→ TO DO: The answer must consist of each line below that holds the word "exists", copied as it stands.

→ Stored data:
* * * *

Lemma emits_object n y ms : blank y ∧ ms = [] ∨ members fmt false n y ms ∧ spans n y ms →
  emits (S n) ("{"%char :: y ++ ["}"%char]) (Object (object_of ms)).
Proof.
  intros Hcase. apply emits_intro; [done|]. intros Hn fuel out raw p w' H Hw' Hf. unfold emit_at. cbn [Ascii.eqb Bool.eqb].
  pose proof (here_length _ _ _ H) as HL. rewrite length_app in HL. cbn [length] in HL, Hf. rewrite length_app in HL, Hf.
  cbn [length] in HL, Hf. rewrite <-app_comm_cons, <-app_assoc in H. cbn [app] in H.
  assert (Hm : ∃ L, map entry L = ms ∧ Forall (span_ok n (length y)) L ∧
    object_members raw (Cursor p 0) = Some (Ok L.*1, Cursor (p + 1 + length y + 1) 0)).
  { unfold object_members. erewrite run_bind; [|eapply run_no_ws; [exact H|done]].
    erewrite run_bind; [|by eapply run_at_byte]. cbn [Ascii.eqb Bool.eqb negb]. erewrite run_bind; [|done].
    apply here_cons in H as [_ H]. cbn [pos depth]. destruct Hcase as [[Hy ->]|[Hi Hp]].
    - exists []. split_and!; [done..|]. erewrite run_bind; [|by eapply run_ws]. apply here_app in H.
      erewrite run_bind; [|by eapply run_at_byte]. cbn [Ascii.eqb Bool.eqb]. by erewrite run_bind; [|done].
    - destruct (Hp ltac:(lia) (S (length raw)) raw [] _ _ H) as (L & HL1 & HL2 & E); [lia|].
      exists L. split_and!; [done..|]. destruct (members_head _ _ _ _ _ Hi) as (w & t & -> & Hw).
      rewrite <-app_assoc in H. erewrite run_bind; [|by eapply run_ws]. pose proof H as H'. apply here_app in H'.
      erewrite run_bind; [|eapply run_at_byte; exact H']. cbn [Ascii.eqb Bool.eqb].
      by rewrite (members_loop_skip raw (length raw) [] w "034" (t ++ "}"%char :: w')). }
  destruct Hm as (L & <- & HL2 & E). unfold emit_object. erewrite run_tok_ok by done.
  rewrite emission_Object. apply here_cons in H as [_ H]. apply here_app in H. apply here_cons in H as [_ H].
  erewrite run_finished by done. destruct (sorted_entries L) as [-> <-].
  rewrite (emit_members_spec n fuel (length y)); [apply out_bind_list|lia| |lia]. by rewrite sort_by_perm.
Qed.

* * * *

→ EXERCISE SOLUTION:
    - exists []. split_and!; [done..|]. erewrite run_bind; [|by eapply run_ws]. apply here_app in H.
      exists L. split_and!; [done..|]. destruct (members_head _ _ _ _ _ Hi) as (w & t & -> & Hw).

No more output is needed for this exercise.